13 enero 2016 Animación, Aventura, Críticas, Fantasía

El Principito

Antes de convertirse en carne de sentimentalismo en redes sociales un sabio zorro confió a un pequeño y confundido príncipe su más profundo secreto: “no puede ser más simple: solo con el corazón se puede ver bien; lo esencial es invisible a los ojos“.

Para Mark Osborne la frase quizá haya sido malinterpretada. La adaptación cinematográfica inédita en España de El Principito no desvela a primer vistazo sus claves, y habremos de mostrarnos benevolentes y bien dispuestos para disfrutar como niños de su película. Pero no refería a eso el consejo del gran zorro, señor Osborne.

El Principito

Comencemos por el inicio.

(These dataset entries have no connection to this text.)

(* ===== verification/Printf.v ===== *)
(** * Decimal conversions of printf

    What the firmware uses of the C library's formatted output: [%u] and [%d]
    with a literal text around them, into a character array.  The digits are
    written by repeated division; the length and the value of what is written
    are proved for every number of the type. *)

From S2P Require Import Prelude.

Module Printf.

(** Decimal digits, most significant first. *)
Fixpoint digits (fuel : nat) (n : Z) : bytes :=
  match fuel with
  | O => []
  | S fuel => (if n <? 10 then [] else digits fuel (n / 10)) ++ [48 + n mod 10]
  end.

(** An [unsigned int] has at most ten digits. *)
Definition fmt_u (n : Z) : bytes := digits 10 n.
Definition fmt_d (n : Z) : bytes := if n <? 0 then 45 :: fmt_u (- n) else fmt_u n.

(** [sprintf] into an array of [size] characters: the text and its terminator
    have to fit, or the behaviour is undefined ([None]). *)
Definition sprintf (size : nat) (text : bytes) : option bytes :=
  if decide (length text < size)%nat then Some text else None.

(** The number a string of digits denotes. *)
Definition decimal_value (s : bytes) : Z := foldl (fun v c => 10 * v + (c - 48)) 0 s.

Definition is_digit (c : Z) : Prop := 48 <= c <= 57.

Lemma digits_spec fuel n :
  0 <= n < 10 ^ Z.of_nat fuel ->
  decimal_value (digits fuel n) = n /\ Forall is_digit (digits fuel n) /\
  (length (digits fuel n) <= fuel)%nat /\ ((0 < fuel)%nat -> (1 <= length (digits fuel n))%nat).
Proof.
  revert n. induction fuel as [| fuel IH]; intros n Hn.
  { change (10 ^ Z.of_nat 0) with 1 in Hn. assert (n = 0) as -> by lia. split_and!; [done | constructor | done | lia]. }
  assert (10 ^ Z.of_nat (S fuel) = 10 * 10 ^ Z.of_nat fuel) as E by (rewrite Nat2Z.inj_succ, Z.pow_succ_r; lia).
  assert (0 <= n mod 10 < 10) as Hm by (apply Z.mod_pos_bound; lia).
  cbn [digits]. unfold decimal_value. rewrite foldl_app, length_app, Forall_app. cbn [foldl length].
  destruct (Z.ltb_spec n 10) as [Hlt | Hge].
  - split_and!; [rewrite Z.mod_small by lia; simpl; lia | constructor | | simpl; lia | simpl; lia].
    apply list.Forall_singleton. unfold is_digit. lia.
  - destruct (IH (n / 10)) as (Hv & Hd & Hl & _); [rewrite E in Hn; divlia |].
    fold (decimal_value (digits fuel (n / 10))). rewrite Hv.
    split_and!; [divlia | done | | lia | lia]. apply list.Forall_singleton. unfold is_digit. lia.
Qed.

(** [%u] of any 32-bit number: one to ten digits, with its value. *)
Lemma fmt_u_spec n : is_u32 n ->
  decimal_value (fmt_u n) = n /\ Forall is_digit (fmt_u n) /\ (1 <= length (fmt_u n) <= 10)%nat.
Proof.
  intros Hn. destruct (digits_spec 10 n) as (? & ? & ? & ?); [unfold is_u32 in Hn; lia |].
  split_and!; try done. unfold fmt_u. lia.
Qed.

Lemma fmt_u_inj a b : is_u32 a -> is_u32 b -> fmt_u a = fmt_u b -> a = b.
Proof.
  intros Ha Hb E. destruct (fmt_u_spec a Ha) as [<- _]. destruct (fmt_u_spec b Hb) as [<- _]. by rewrite E.
Qed.

Lemma digits_bytes s : Forall is_digit s -> is_bytes s.
Proof. apply Forall_impl. unfold is_digit, is_u8. intros; lia. Qed.

Lemma fmt_d_nonneg n : 0 <= n -> fmt_d n = fmt_u n.
Proof. intros H. unfold fmt_d. by rewrite (proj2 (Z.ltb_ge _ _)). Qed.

End Printf.
(** The wall clock does not drift: it reads the whole seconds of the ticks
    counted since it was set, before and after a counter overflow, and the
    overflow interrupt accounts for exactly 2^32 ticks. *)
Lemma wall_clock_exact freq cnt c :
  0 < freq <= 2 ^ 31 -> 0 <= cnt < 2 ^ 32 -> 0 <= overflow_tick_rest c < freq -> 0 <= second_count c ->
  second_count c + 2 * (2 ^ 32 / freq) + 3 < 2 ^ 32 ->
  sl_sleeptimer_get_time cnt freq c = clock_ticks freq cnt c / freq /\
  sl_sleeptimer_get_time cnt freq (clock_overflow freq c) = clock_ticks freq (2 ^ 32 + cnt) c / freq.
Proof.
  intros Hf Hc Hr Hs Hmx.
  assert (0 <= 2 ^ 32 / freq) by (apply Z.div_pos; lia).
  assert (forall x, 0 <= x < 2 ^ 32 -> x / freq <= 2 ^ 32 / freq) as Hdiv by (intros; apply Z.div_le_mono; lia).
  destruct (clock_overflow_exact freq c) as [He Hr']; [done | done | done | lia |].
  assert (clock_ticks freq cnt (clock_overflow freq c) = clock_ticks freq (2 ^ 32 + cnt) c) as E
    by (unfold clock_ticks in *; lia).
  assert (forall x b, 0 <= b < freq -> 0 <= x -> (second_count c * freq + b + x) / freq <= second_count c + x / freq + 1) as Hub.
  { intros x b Hb Hx. replace (second_count c * freq + b + x) with (b + x + second_count c * freq) by lia.
    rewrite Z.div_add by lia. pose proof (Z.div_mod x freq). pose proof (Z.mod_pos_bound x freq).
    assert ((b + x) / freq < x / freq + 2); [|lia]. apply Z.div_lt_upper_bound; nia. }
  split.
  - apply get_time_ticks; try done. unfold clock_ticks. specialize (Hub cnt _ Hr ltac:(lia)).
    specialize (Hdiv cnt Hc). lia.
  - rewrite <- E. apply get_time_ticks; try done.
    + unfold clock_overflow. destruct (_ <=? _); simpl; apply u32_range.
    + rewrite E. unfold clock_ticks. specialize (Hub (2 ^ 32 + cnt) _ Hr ltac:(lia)).
      assert ((2 ^ 32 + cnt) / freq <= 2 * (2 ^ 32 / freq) + 1); [|lia].
      pose proof (Z.div_mod (2 ^ 32) freq). pose proof (Z.mod_pos_bound (2 ^ 32) freq).
      assert ((2 ^ 32 + cnt) / freq < 2 * (2 ^ 32 / freq) + 2); [|lia].
      apply Z.div_lt_upper_bound; nia.
Qed.

Lemma wall_clock_exact_witness :
  sl_sleeptimer_get_time 65536 32768 (mk_clock 1700000000 5 0)
  = clock_ticks 32768 65536 (mk_clock 1700000000 5 0) / 32768 /\
  sl_sleeptimer_get_time 65536 32768 (clock_overflow 32768 (mk_clock 1700000000 5 0))
  = clock_ticks 32768 (2 ^ 32 + 65536) (mk_clock 1700000000 5 0) / 32768.
Proof.
  apply (wall_clock_exact 32768 65536 (mk_clock 1700000000 5 0));
    vm_compute; try (split; [discriminate | reflexivity]); try (split; [reflexivity | discriminate]);
    try discriminate; reflexivity.
Defined.

(** The priority clause of the insertion loop decides nothing: of two timers
    due together the one started later is behind, whatever its priority. *)
Example priority_ignored_at_insertion :
  id <$> insert_after (mk_timer 2 0 0 0 0 0 false) 10 [mk_timer 1 10 200 0 0 0 false] = [1; 2].
Proof. reflexivity. Qed.
End SleepTimers.
Lemma emits_then w1 w2 b1 b2 : emits w1 b1 -> emits w2 b2 -> emits (w1 >> w2) (b1 ++ b2).
Proof.
  intros H1 H2 pre rest Hl. rewrite length_app in Hl. unfold then_.
  rewrite H1 by lia. simpl. rewrite H2 by (rewrite length_drop; lia).
  rewrite drop_drop, <- length_app, <- !(assoc_L (++)). done.
Qed.

Lemma emits_eq w b b' : emits w b -> b = b' -> emits w b'.
Proof. by intros ? <-. Qed.

Lemma emits_writeChar c : is_u8 c -> emits (writeChar c) [c].
Proof.
  intros Hc pre rest Hl. destruct rest as [|x rest]; [simpl in Hl; lia |].
  unfold writeChar. cbn [w_ptr w_mem]. rewrite decide_True by (rewrite length_app; simpl; lia).
  f_equal. f_equal.
  - rewrite u8_id by done.
    rewrite insert_app_r_alt, Nat.sub_diag by lia. simpl. by rewrite drop_0, <- (assoc_L (++)).
  - rewrite length_app. simpl. lia.
Qed.

Lemma emits_writeInt n : is_u16 n -> emits (writeInt n) (be16 n).
Proof.
  unfold is_u16. intros Hn. unfold writeInt, be16.
  rewrite Z.quot_div_nonneg, Z.rem_mod_nonneg by lia.
  apply (emits_then _ _ [n / 256] [n mod 256]); apply emits_writeChar; unfold is_u8; divlia.
Qed.

Lemma emits_copy_bytes s : is_bytes s -> emits (copy_bytes s) s.
Proof.
  induction 1 as [|c s Hc Hs IH]; [apply emits_skip |].
  apply (emits_then _ _ [c] s); [by apply emits_writeChar | done].
Qed.

Lemma emits_memcpy s n :
  is_bytes s -> 0 <= n <= Z.of_nat (length s) -> emits (memcpy (Some s) n) (take (Z.to_nat n) s).
Proof.
  intros Hs Hn. unfold memcpy. destruct (Z.eqb_spec n 0) as [-> | Hne]; [apply emits_skip |].
  rewrite (proj2 (andb_true_iff _ _)) by (split; apply Z.leb_le; lia).
  by apply emits_copy_bytes, Forall_take.
Qed.

Lemma emits_writeCString s :
  is_bytes s -> Z.of_nat (length s) < 65536 -> emits (writeCString s) (wire_string s).
Proof.
  intros Hs Hl. apply emits_then; [apply emits_writeInt; unfold is_u16; lia |].
  eapply emits_eq; [apply emits_memcpy; [done | lia] |].
  by rewrite Nat2Z.id, take_ge.
Qed.

Lemma forallb_bytes s : forallb (fun c => (0 <=? c) && (c <? 256)) s = true -> is_bytes s.
Proof.
  rewrite forallb_forall. intros H. apply Forall_forall. intros c Hc.
  specialize (H c Hc). simpl in H. unfold is_u8. lia.
Qed.

Lemma string_ok_inv m : string_ok m = true ->
  is_bytes (contents m) /\ MQTTstrlen m = Z.of_nat (length (contents m)) /\
  Z.of_nat (length (contents m)) < 65536 /\ emits (writeMQTTString m) (wire_string (contents m)).
Proof.
  destruct m as [[s|] n [d|]]; unfold string_ok, contents, MQTTstrlen, writeMQTTString; simpl;
    rewrite ?andb_true_iff.
  1, 2: intros [[Hn Hl] Hs%forallb_bytes]; rewrite (proj2 (Z.ltb_ge 0 n)) by lia;
    split_and!; [done | done | lia | apply emits_writeCString; [done | lia]].
  - intros [[[Hn Hl] Hm] Hd%forallb_bytes].
    assert (Z.of_nat (length (take (Z.to_nat n) d)) = n) as El by (rewrite length_take; lia).
    split_and!; [by apply Forall_take | lia | lia |].
    unfold wire_string. rewrite El. destruct (Z.ltb_spec 0 n).
    + apply emits_then; [apply emits_writeInt; unfold is_u16; lia |].
      apply emits_memcpy; [done | lia].
    + assert (n = 0) as -> by lia. simpl. apply (emits_writeInt 0). unfold is_u16; lia.
  - intros ->%Z.eqb_eq. simpl. split_and!; [constructor | done | lia |].
    apply (emits_writeInt 0). unfold is_u16; lia.
Qed.

(** ** The remaining-length code *)

Lemma lor_128 d : 0 <= d < 128 -> d .| 128 = 128 + d.
Proof.
  intros Hd. rewrite Z.lor_comm. change 128 with (Z.shiftl 1 7) at 1.
  rewrite shiftl_lor_add by lia. lia.
Qed.

Lemma land_127 z : z .& 127 = z mod 128.
Proof. change 127 with (Z.ones 7). by rewrite Z.land_ones. Qed.

Lemma land_128_digit d : 0 <= d < 128 -> d .& 128 = 0.
Proof.
  intros Hd. apply Z.bits_inj'. intros i Hi. rewrite Z.land_spec, Z.bits_0.
  change 128 with (2 ^ 7). rewrite Z.pow2_bits_eqb by lia.
  destruct (Z.eqb_spec 7 i) as [<- | Hne]; [| apply andb_false_r].
  rewrite <- (Z.mod_small d (2 ^ 7)) by lia. by rewrite Z.mod_pow2_bits_high by lia.
Qed.

Lemma land_128_more d : 0 <= d < 128 -> (128 + d) .& 128 <> 0.
Proof.
  intros Hd H. rewrite <- lor_128, Z.land_lor_distr_l, land_128_digit in H by lia. done.
Qed.

Lemma encode_last fuel n : 0 <= n < 128 -> emits (encode_loop (S fuel) n) [n].
Proof.
  intros Hn. simpl. rewrite Z.rem_mod_nonneg, Z.quot_div_nonneg by lia.
  rewrite Z.div_small, Z.mod_small by lia. simpl.
  apply (emits_then _ _ [n] []); [apply emits_writeChar; unfold is_u8; lia | apply emits_skip].
Qed.

Lemma encode_more fuel n bs : 128 <= n ->
  emits (encode_loop fuel (n / 128)) bs -> emits (encode_loop (S fuel) n) ((128 + n mod 128) :: bs).
Proof.
  intros Hn Hbs. simpl. rewrite Z.rem_mod_nonneg, Z.quot_div_nonneg by lia.
  assert ((0 <? n / 128) = true) as -> by divlia.
  pose proof (Z.mod_pos_bound n 128 ltac:(lia)) as Hm. rewrite lor_128 by lia.
  apply (emits_then _ _ [_] bs); [apply emits_writeChar; unfold is_u8; lia | done].
Qed.

Lemma div_128_128 n : n / 128 / 128 = n / 16384.
Proof. by rewrite Z.div_div. Qed.
Lemma div_16384_128 n : n / 16384 / 128 = n / 2097152.
Proof. by rewrite Z.div_div. Qed.

(** [MQTTPacket_encode] writes the variable-length code, with no more than
    four bytes, for every length MQTT allows. *)
Lemma emits_encode n : 0 <= n <= MAX_REMAINING_LENGTH -> emits (MQTTPacket_encode n) (varint n).
Proof.
  unfold MAX_REMAINING_LENGTH, MQTTPacket_encode, varint. intros Hn.
  destruct (Z.ltb_spec n 128); [apply encode_last; lia |].
  destruct (Z.ltb_spec n 16384).
  { apply encode_more; [done |]. apply encode_last; divlia. }
  destruct (Z.ltb_spec n 2097152).
  - apply encode_more; [done |]. apply encode_more; [divlia |]. rewrite div_128_128.
    apply encode_last; divlia.
  - apply encode_more; [done |]. apply encode_more; [divlia |]. rewrite div_128_128.
    apply encode_more; [divlia |]. rewrite div_16384_128. apply encode_last. divlia.
Qed.

Lemma varint_length n : 0 <= n ->
  Z.of_nat (length (varint n)) =
    if n <? 128 then 1 else if n <? 16384 then 2 else if n <? 2097152 then 3 else 4.
Proof. intros Hn. unfold varint. repeat case_match; done. Qed.

(** One step of the decoding loop on a byte with, and without, the
    continuation bit. *)
Section DecodeSteps.
Context (buf : bytes).

Lemma bufchar_some ptr c : buf !! ptr = Some c -> bufchar buf ptr = Some (1, c, S ptr).
Proof. unfold bufchar. by intros ->. Qed.

Lemma decode_last fuel len mult value ptr d :
  0 <= d < 128 -> len < 4 -> buf !! ptr = Some d ->
  decode_loop (bufchar buf) (S fuel) len mult value ptr = Some (len + 1, value + d * mult, S ptr).
Proof.
  intros Hd Hl Hb. cbn [decode_loop].
  rewrite (proj2 (Z.ltb_ge _ _)) by (unfold MAX_NO_OF_REMAINING_LENGTH_BYTES; lia).
  rewrite (bufchar_some _ _ Hb). cbn [mbind option_bind].
  change (negb (1 =? 1)) with false. cbv iota.
  by rewrite land_127, land_128_digit, Z.mod_small by lia.
Qed.

Lemma decode_more fuel len mult value ptr d :
  0 <= d < 128 -> len < 4 -> buf !! ptr = Some (128 + d) ->
  decode_loop (bufchar buf) (S fuel) len mult value ptr
  = decode_loop (bufchar buf) fuel (len + 1) (mult * 128) (value + d * mult) (S ptr).
Proof.
  intros Hd Hl Hb. cbn [decode_loop].
  rewrite (proj2 (Z.ltb_ge _ _)) by (unfold MAX_NO_OF_REMAINING_LENGTH_BYTES; lia).
  rewrite (bufchar_some _ _ Hb). cbn [mbind option_bind].
  change (negb (1 =? 1)) with false. cbv iota.
  rewrite (proj2 (Z.eqb_neq _ _) (land_128_more d Hd)). cbn [negb].
  rewrite land_127. replace ((128 + d) mod 128) with d by divlia. done.
Qed.
End DecodeSteps.

Lemma lookup_after (pre bs rest : bytes) i :
  (i < length bs)%nat -> (pre ++ bs ++ rest) !! (length pre + i)%nat = bs !! i.
Proof.
  intros Hi. rewrite lookup_app_r by lia.
  replace (length pre + i - length pre)%nat with i by lia. by apply lookup_app_l.
Qed.

(** Decoding finds the length that was encoded, wherever the code stands in
    the buffer. *)
Lemma decodeBuf_varint n pre rest buf :
  0 <= n <= MAX_REMAINING_LENGTH -> buf = pre ++ varint n ++ rest ->
  MQTTPacket_decodeBuf buf (length pre) = Some (Z.of_nat (length (varint n)), n).
Proof.
  unfold MAX_REMAINING_LENGTH. intros Hn Hbuf.
  pose proof (fun i Hi => lookup_after pre (varint n) rest i Hi) as L. rewrite <- Hbuf in L.
  pose proof (L 0%nat) as L0. pose proof (L 1%nat) as L1.
  pose proof (L 2%nat) as L2. pose proof (L 3%nat) as L3. clear L Hbuf.
  rewrite Nat.add_0_r in L0. rewrite Nat.add_1_r in L1.
  replace (length pre + 2)%nat with (S (S (length pre))) in L2 by lia.
  replace (length pre + 3)%nat with (S (S (S (length pre)))) in L3 by lia.
  unfold MQTTPacket_decodeBuf, MQTTPacket_decode. unfold varint in *.
  destruct (Z.ltb_spec n 128); [| destruct (Z.ltb_spec n 16384); [| destruct (Z.ltb_spec n 2097152)]];
    simpl length in *; simpl lookup in *.
  - rewrite (decode_last _ _ _ _ _ _ n) by (try apply L0; lia). simpl. do 2 f_equal. lia.
  - rewrite (decode_more _ _ _ _ _ _ (n mod 128)) by (try apply L0; divlia).
    rewrite (decode_last _ _ _ _ _ _ (n / 128)) by (try apply L1; divlia).
    simpl. do 2 f_equal. divlia.
  - rewrite (decode_more _ _ _ _ _ _ (n mod 128)) by (try apply L0; divlia).
    rewrite (decode_more _ _ _ _ _ _ (n / 128 mod 128)) by (try apply L1; divlia).
    rewrite (decode_last _ _ _ _ _ _ (n / 16384)) by (try apply L2; divlia).
    simpl. do 2 f_equal. rewrite <- div_128_128. clear. divlia.
  - rewrite (decode_more _ _ _ _ _ _ (n mod 128)) by (try apply L0; divlia).
    rewrite (decode_more _ _ _ _ _ _ (n / 128 mod 128)) by (try apply L1; divlia).
    rewrite (decode_more _ _ _ _ _ _ (n / 16384 mod 128)) by (try apply L2; divlia).
    rewrite (decode_last _ _ _ _ _ _ (n / 2097152)) by (try apply L3; divlia).
    simpl. do 2 f_equal. rewrite <- div_16384_128, <- div_128_128. clear. divlia.
Qed.

(** ** Fixed header *)

Lemma land_1 z : z .& 1 = z mod 2.
Proof. change 1 with (Z.ones 1). by rewrite Z.land_ones. Qed.
Lemma land_3 z : z .& 3 = z mod 4.
Proof. change 3 with (Z.ones 2). by rewrite Z.land_ones. Qed.
Lemma land_15 z : z .& 15 = z mod 16.
Proof. change 15 with (Z.ones 4). by rewrite Z.land_ones. Qed.

Definition flag (z : Z) : Prop := z = 0 \/ z = 1.

Lemma MQTTHeader_arith type dup qos retain :
  0 <= type < 16 -> flag dup -> 0 <= qos < 4 -> flag retain ->
  MQTTHeader type dup qos retain = 16 * type + 8 * dup + 2 * qos + retain.
Proof.
  intros Ht Hd Hq Hr. unfold MQTTHeader, flag in *.
  rewrite land_15, land_3, !land_1, !Z.mod_small by lia.
  rewrite <- !Z.lor_assoc, (shiftl_lor_add qos), (shiftl_lor_add dup), shiftl_lor_add by lia. lia.
Qed.

Lemma header_bits type dup qos retain :
  0 <= type < 16 -> flag dup -> 0 <= qos < 4 -> flag retain ->
  let h := MQTTHeader type dup qos retain in
  is_u8 h /\ bits_type h = type /\ bits_dup h = dup /\ bits_qos h = qos /\ bits_retain h = retain.
Proof.
  intros Ht Hd Hq Hr h. subst h. rewrite MQTTHeader_arith by done.
  unfold bits_type, bits_dup, bits_qos, bits_retain, is_u8, flag in *.
  rewrite land_15, land_3, !land_1, !Z.shiftr_div_pow2 by lia.
  change (2 ^ 4) with 16. change (2 ^ 3) with 8. change (2 ^ 1) with 2. change (2 ^ 8) with 256.
  split_and!; divlia.
Qed.

(** ** Packets in a buffer *)

(** The length check of the serialisers covers the packet it guards. *)
Lemma packet_length_le type dup qos retain body :
  Z.of_nat (length (packet type dup qos retain body)) <= MQTTPacket_len (Z.of_nat (length body)).
Proof.
  unfold packet, MQTTPacket_len. cbn [length]. rewrite length_app.
  pose proof (varint_length (Z.of_nat (length body))).
  repeat case_match; lia.
Qed.

Lemma MQTTPacket_len_ge n : n <= MQTTPacket_len n.
Proof. unfold MQTTPacket_len. repeat case_match; lia. Qed.

Lemma serialize_emits w bs buf :
  emits w bs -> (length bs <= length buf)%nat ->
  serialize w buf = Some (Z.of_nat (length bs), bs ++ drop (length bs) buf).
Proof.
  intros Hw Hl. pose proof (Hw [] buf Hl) as H. simpl in H.
  unfold serialize. by rewrite H.
Qed.

(** A serialiser whose length computation agrees with what it writes stores
    the packet at the front of the buffer and nothing else. *)
Lemma serialize_packet w type dup qos retain body rem buf :
  emits w body -> rem = Z.of_nat (length body) ->
  0 <= type < 16 -> flag dup -> 0 <= qos < 4 -> flag retain ->
  MQTTPacket_len rem <= Z.of_nat (length buf) <= MAX_REMAINING_LENGTH ->
  serialize (writeChar (MQTTHeader type dup qos retain) >> MQTTPacket_encode rem >> w) buf
  = Some (Z.of_nat (length (packet type dup qos retain body)),
          packet type dup qos retain body ++ drop (length (packet type dup qos retain body)) buf).
Proof.
  intros Hw -> Ht Hd Hq Hr Hl.
  pose proof (packet_length_le type dup qos retain body).
  pose proof (MQTTPacket_len_ge (Z.of_nat (length body))).
  apply serialize_emits; [| lia].
  apply (emits_then _ _ [_]); [apply emits_writeChar, header_bits; done |].
  apply emits_then; [apply emits_encode; lia | done].
Qed.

EN 1943 el aviador francés Antoine de Saint-Exupéry vio publicada su novela corta con la editorial Gallimard. Narrada en primera persona, cuenta cómo su avión se estrella en el Sáhara donde conocerá al Principito, único habitante del asteroide B-612 -junto a su preciada rosa, tres volcanes y los indeseables baobabs-, quien le exigirá que le dibuje un corderito.

En 1944 el autor de la obra falleció en accidente aéreo. En la adaptación animada que nos ocupa se le devuelve a la vida en la figura de un anciano con espíritu de niño. La protagonista de la historia se mudará junto a su casa con objeto de pasar un verano entre libros, números, cálculos y tedio. El extravagante vecino le hará olvidar su propósito -el de su madre, más bien- gracias a una historia de juventud en que asegura haber conocido a un ser extraordinario.

El Principito

De animación cuidada, trabajada y precisa, la película tiene en lo visual un aliado potente: los recuerdos preciosistas contrastan con una realidad rica en detalles. Con guiños continuos a la novela, en una primera parte se nos relatan las vivencias del aviador y el Principito de forma sucinta y sesgada.

Es a mitad de la cinta sin embargo cuando la narración toma impulso y nos adentra en terreno desconocido. La pequeña protagonista se embarcará en una aventura espacial para encontrar al joven príncipe del B-612. ¿Le habrán pasado factura los años, o seguirá siendo el inocente y preguntón niño de cuento de hadas?

El Principito

Por momentos la re-interpretación de la obra de Saint-Exupéry resulta viva y fascinante como el original, y a la escena siguiente cae en la irrelevancia. Mark Osborne, quien ha dirigido Kung Fu Panda y la película de Bob Esponja con anterioridad, cae en una emoción evidente, falta de tacto. Al repaso con huecos de la obra original se añade una trama aparte que se aleja de la esencia original del cuento y la echa en falta sin pervertirla.

Afrontar una adaptación libre de El Principito no es tarea simple. La mitificada obra francesa no se deja enfrentar de cualquier manera, y la adaptación de Osborne lo muestra. Con lo visual como principal atractivo y cierta remembranza de la ensoñada lucidez del escritor, le película agradará a los pequeños de la casa y se dejará domesticar por las personas mayores pese a caer en lugares comunes.

El Principito

No me malinterpreten. Se trata de una adaptación correcta y lograda, entretenida. La fuerza y sentido de la amistad como motores humanos continúa incólume. Es solo que… bueno… esperen. ¿Qué nos diría el Principito al vernos en semejante tesitura? “Lo que embellece al desierto es que oculta un pozo en cualquier lugar”. Busquen su pozo, cada cual tiene el suyo. No me hagan caso si pretendían disfrutar de la película junto a sus hijos o amigos. “Las palabras son fuente de malentendidos”. Quién sabe, quizá su caja sí contenga un lindo corderito.